3. How We Use Your Information

• To provide and maintain the Qracle service
• To process your queries through our multi-model AI council
• To manage your account, credits, and subscription
• To improve our AI routing and model selection (only with your opt-in consent)
• To communicate service updates and security notices

4. Data Sharing Opt-In

If you opt in to data sharing in Settings, we may use anonymized versions of your queries to improve our AI routing models. This is entirely optional and can be toggled at any time. Anonymized means we strip all personally identifiable information before any analysis.

5. Third-Party Services

Your queries are processed through third-party AI model providers via OpenRouter. Each query is sent to the models you select (or that our routing selects). These providers have their own privacy policies. We do not share your account information with model providers — only the query content necessary to generate responses.

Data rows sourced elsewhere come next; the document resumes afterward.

(** [to_py_err]. *)
Definition to_py {A} (r : Result A) : result A string := map_err query_error_text r.

Definition parameter_value_from_py (fuel : nat) (value : PyObject) : PyResult ParameterValue :=
  py_bind (json_value_from_py fuel value) (λ json, Some (to_py (parameter_value_from_json json))).

(** *** [QueryParameters]: a failed insertion changes nothing *)

Definition py_insert_positional (fuel : nat) (position : N) (value : PyObject) (self : QueryParameters)
    : PyResult unit * QueryParameters :=
  match parameter_value_from_py fuel value with
  | Some (Ok value) => (Some (Ok tt), insert_positional self position value)
  | Some (Err e) => (Some (Err e), self)
  | None => (None, self)
  end.

Definition py_insert_named (fuel : nat) (name : string) (value : PyObject) (self : QueryParameters)
    : PyResult unit * QueryParameters :=
  match parameter_value_from_py fuel value with
  | Some (Ok value) => (Some (Ok tt), insert_named self name value)
  | Some (Err e) => (Some (Err e), self)
  | None => (None, self)
  end.

(** *** Types, kinds and schemas *)

Definition data_type_from_name (name : string) : result DataType string :=
  let lower := to_ascii_lowercase name in
  let among := List.existsb (String.eqb lower) in
  if among ["boolean"; "bool"] then Ok TBoolean
  else if among ["int32"] then Ok TInt32
  else if among ["int64"; "int"; "integer"] then Ok TInt64
  else if among ["float64"; "float"; "double"] then Ok TFloat64
  else if among ["utf8"; "string"; "text"] then Ok TUtf8
  else if among ["uuid"] then Ok TUuid
  else if among ["json"] then Ok TJson
  else if among ["date"] then Ok TDate
  else if among ["unknown"] then Ok TUnknown
  else Err ("unsupported data type `" +:+ lower +:+ "`").

Definition relation_kind_from_name (name : string) : result RelationKind string :=
  let lower := to_ascii_lowercase name in
  let among := List.existsb (String.eqb lower) in
  if among ["table"] then Ok RTable
  else if among ["view"] then Ok RView
  else if among ["materialized_view"; "materialized-view"; "materializedview"] then Ok RMaterializedView
  else Err ("unsupported relation kind `" +:+ lower +:+ "`").
Lemma fitness_of_average (recent : list EvolutionData) :
  fitness_of recent ==
  0.4 * average (map user_satisfaction recent) +
  0.3 * average (map resource_efficiency recent) +
  0.3 * average (map (fun e => Q_of_bool (success_rate e)) recent).
Proof. unfold fitness_of, average. rewrite !py_len_map. ring. Qed.

Lemma Q_of_bool_in_unit (b : bool) : in_unit (Q_of_bool b).
Proof. destruct b; split; simpl; lra. Qed.

Lemma fitness_of_bounds (recent : list EvolutionData) :
  recent ≠ [] → Forall outcome_in_range recent →
  0 <= fitness_of recent ∧ fitness_of recent <= 1.
Proof.
  intros Hne Hr. rewrite fitness_of_average.
  assert (Hmap : ∀ f : EvolutionData → Q, map f recent ≠ []).
  { intros f. destruct recent; [congruence|discriminate]. }
  destruct (average_bounds (map user_satisfaction recent)) as [A0 A1];
    [apply Hmap| |].
  { apply Forall_fmap. eapply Forall_impl; [exact Hr|]. by intros e [? _]. }
  destruct (average_bounds (map resource_efficiency recent)) as [B0 B1];
    [apply Hmap| |].
  { apply Forall_fmap. eapply Forall_impl; [exact Hr|]. by intros e [_ ?]. }
  destruct (average_bounds
              (map (fun e => Q_of_bool (success_rate e)) recent))
    as [C0 C1]; [apply Hmap| |].
  { apply Forall_fmap, Forall_forall. intros e _. apply Q_of_bool_in_unit. }
  split; lra.
Qed.

Lemma fitness_of_mono (xs ys : list EvolutionData) :
  Forall2 outcome_le xs ys → fitness_of xs <= fitness_of ys.
Proof.
  intros H. rewrite !fitness_of_average.
  assert (A : average (map user_satisfaction xs)
              <= average (map user_satisfaction ys)).
  { apply average_mono, Forall2_fmap. eapply Forall2_impl; [exact H|].
    by intros e e' (? & _ & _). }
  assert (B : average (map resource_efficiency xs)
              <= average (map resource_efficiency ys)).
  { apply average_mono, Forall2_fmap. eapply Forall2_impl; [exact H|].
    by intros e e' (_ & ? & _). }
  assert (C : average (map (fun e => Q_of_bool (success_rate e)) xs)
              <= average (map (fun e => Q_of_bool (success_rate e)) ys)).
  { apply average_mono, Forall2_fmap. eapply Forall2_impl; [exact H|].
    intros e e' (_ & _ & Hs). simpl.
    destruct (success_rate e), (success_rate e'); simpl; try lra;
      by specialize (Hs eq_refl). }
  lra.
Qed.

Lemma outcome_le_refl (e : EvolutionData) : outcome_le e e.
Proof. repeat split; try apply Qle_refl. done. Qed.

Lemma computed_fitness_mono (xs ys : list EvolutionData) :
  Forall2 outcome_le xs ys → computed_fitness xs <= computed_fitness ys.
Proof.
  intros H. unfold computed_fitness, py_last_n.
  rewrite (Forall2_length _ _ _ H). by apply fitness_of_mono, Forall2_drop.
Qed.

Lemma computed_fitness_bounds (history : list EvolutionData) :
  history ≠ [] → Forall outcome_in_range history →
  0 <= computed_fitness history ∧ computed_fitness history <= 1.
Proof.
  intros Hne Hr. apply fitness_of_bounds.
  - apply py_last_n_nonempty; [lia|done].
  - unfold py_last_n. by apply Forall_drop.
Qed.

(** ** Recording outcomes *)

(** C6: recording an outcome always returns and appends one entry to the
    workflow's history; that entry carries the clock reading and the values
    the outcome supplies (satisfaction, efficiency, success, duration, error
    count, suggestions); the stored fitness is then
    0.4·avg(user_satisfaction) + 0.3·avg(resource_efficiency) +
    0.3·avg(success_rate) over the last min(10, length) entries of the new
    history.  For the three outcomes with satisfactions 0.9, 0.8, 0.85,
    efficiencies 0.7, 0.75, 0.8 and success three times, the history holds
    these values in that order, the fitness is 0.865 and the list of
    suggested mutations is empty. *)
Theorem record_outcome_fitness
    (tr : Tracker) (wid : string) (res : ExecutionResult) (now : Q) :
  (∃ tr' d f,
     let h := default [] (evolution_history tr !! wid) ++ [d] in
     let recent := py_last_n 10 h in
     track_execution wid res now tr = (Ok tt, tr') ∧
     evolution_history tr' !! wid = Some h ∧
     (timestamp d = now ∧
      (∀ x, res_user_satisfaction res = Some x → user_satisfaction d = x) ∧
      (∀ x, res_resource_usage res = Some x → resource_efficiency d = x) ∧
      (∀ b, res_success res = Some b → success_rate d = b) ∧
      (∀ x, res_duration res = Some x → execution_time d = x) ∧
      (∀ n, res_errors res = Some n → error_count d = n) ∧
      (∀ l, res_ai_suggestions res = Some l →
            improvement_suggestions d = l)) ∧
     length recent = Nat.min 10 (length h) ∧
     (∃ older, h = older ++ recent) ∧
     fitness_scores tr' !! wid = Some f ∧
     f == 0.4 * average (map user_satisfaction recent) +
          0.3 * average (map resource_efficiency recent) +
          0.3 * average (map (fun e => Q_of_bool (success_rate e)) recent)) ∧
  (let t := snd (three_outcomes WorkflowEvolutionTracker.__init__) in
   (∃ h, evolution_history t !! "qwf_1" = Some h ∧
         map user_satisfaction h = [0.9; 0.8; 0.85] ∧
         map resource_efficiency h = [0.7; 0.75; 0.8] ∧
         map success_rate h = [true; true; true] ∧
         map timestamp h = [11; 12; 13]) ∧
   (∃ f, fitness_scores t !! "qwf_1" = Some f ∧ f == 0.865) ∧
   mutation_strategies t !! "qwf_1" = Some []).
Proof.
  split.
  - exists (tracked tr wid (evolution_data_of res now)),
      (evolution_data_of res now),
      (computed_fitness
         (default [] (evolution_history tr !! wid)
          ++ [evolution_data_of res now])).
    cbv zeta. split; [apply track_execution_run|].
    split; [apply tracked_history|].
    split.
    { split; [reflexivity|].
      repeat split; intros x Hx; simpl; by rewrite Hx. }
    split; [apply py_last_n_length|].
    split; [apply py_last_n_suffix|].
    split; [apply tracked_fitness|].
    apply fitness_of_average.
  - cbv zeta. split; [|split].
    + eexists. split; [vm_compute; reflexivity|]. by repeat split.
    + eexists. split; [vm_compute; reflexivity|]. reflexivity.
    + vm_compute. reflexivity.
Qed.

Lemma record_outcome_fitness_witness :
  ∃ tr' d,
    track_execution "qwf_1" (outcome 0.9 0.7 true) 11
      WorkflowEvolutionTracker.__init__ = (Ok tt, tr') ∧
    evolution_history tr' !! "qwf_1" = Some [d] ∧
    timestamp d = 11 ∧ user_satisfaction d = 0.9 ∧
    resource_efficiency d = 0.7 ∧ success_rate d = true.
Proof.
  destruct (record_outcome_fitness WorkflowEvolutionTracker.__init__
              "qwf_1" (outcome 0.9 0.7 true) 11)
    as [(tr' & d & f & Hrun & Hh & (Ht & Hs & He & Hb & _) & _) _].
  exists tr', d. split; [exact Hrun|]. split; [exact Hh|].
  split; [exact Ht|]. split; [by apply Hs|]. split; [by apply He|].
  by apply Hb.
Defined.

(** C7: for a non-empty history whose satisfaction and efficiency values lie
    in [0,1] (a success value is a boolean, counted as 0 or 1), the computed
    fitness lies in [0,1]; and replacing one outcome of a history by one
    whose satisfaction, efficiency and success are at least as large, the
    other outcomes being kept, never decreases the computed fitness. *)
Theorem fitness_bounded_monotone :
  (∀ history : list EvolutionData,
     history ≠ [] → Forall outcome_in_range history →
     0 <= computed_fitness history ∧ computed_fitness history <= 1) ∧
  (∀ (before after : list EvolutionData) (e e' : EvolutionData),
     outcome_le e e' →
     computed_fitness (before ++ e :: after)
     <= computed_fitness (before ++ e' :: after)).
Proof.
  split.
  - apply computed_fitness_bounds.
  - intros before after e e' Hle. apply computed_fitness_mono.
    apply Forall2_app; [|constructor; [done|]];
      apply Forall_Forall2_diag, Forall_forall; intros x _;
      apply outcome_le_refl.
Qed.

Lemma fitness_bounded_monotone_witness :
  let d1 := evolution_data_of (outcome 0.9 0.7 true) 11 in
  let d2 := evolution_data_of (outcome 0.8 0.75 false) 12 in
  let d2' := evolution_data_of (outcome 0.85 0.75 true) 12 in
  (0 <= computed_fitness [d1; d2] ∧ computed_fitness [d1; d2] <= 1) ∧
  computed_fitness ([d1] ++ d2 :: []) <= computed_fitness ([d1] ++ d2' :: []).
Proof.
  cbv zeta. destruct fitness_bounded_monotone as [Hb Hm]. split.
  - apply Hb; [discriminate|].
    repeat constructor; simpl; lra.
  - apply Hm. repeat split; simpl; lra || done.
Defined.

(** C8, as stated, fails: on an engine where nothing was ever created or
    collapsed, recording an outcome under an unknown id returns normally and
    creates a history with that one outcome. *)
Lemma unknown_workflow_recorded :
  let tr := evolution_tracker empty_engine in
  let run := track_execution "qwf_9" no_fields 5 tr in
  active_workflows empty_engine !! "qwf_9" = None ∧
  evolution_history tr !! "qwf_9" = None ∧
  is_Ok (fst run) = true ∧
  evolution_history (snd run) !! "qwf_9"
    = Some [evolution_data_of no_fields 5] ∧
  ¬ rejected (track_execution "qwf_9" no_fields 5) tr.
Proof.
  cbv zeta. repeat split; try (vm_compute; reflexivity).
  intros [e He]. rewrite track_execution_run in He. discriminate.
Qed.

We use the following third-party services:

• Supabase - Authentication and database
• OpenRouter - AI model routing
• Stripe - Payment processing
• Railway - Infrastructure hosting
• Sentry - Error monitoring (no query content is sent)

6. Data Retention

Council session data (your queries and AI responses) is retained for your access via the History feature. You may request deletion of your data at any time by contacting us.

7. Security

We implement industry-standard security measures including:

• HTTPS encryption for all communications
• HttpOnly, Secure, SameSite cookies for session management
• HMAC-SHA256 hashing for API keys
• CSRF protection via double-submit cookie pattern
• Rate limiting and circuit breakers

8. Your Rights

You have the right to:

• Access your personal data
• Request correction of inaccurate data
• Request deletion of your data
• Withdraw consent for data sharing at any time
• Export your session history

9. Cookies

We use essential cookies for authentication and session management. These are required for the service to function. We do not use tracking or advertising cookies. See our cookie details:

• qc_session - Authentication session (HttpOnly, 15-minute expiry, auto-refreshed)
• qc_refresh - Token refresh (HttpOnly, 7-day expiry)
• qc_csrf - CSRF protection token
• qc_user_email - Display purposes only (not used for auth decisions)
• qc_is_subscribed - UI display only (not used for auth decisions)

10. Contact

For privacy-related inquiries, contact us at privacy@qracle.ai.

11. Changes

We may update this Privacy Policy from time to time. We will notify registered users of material changes via email.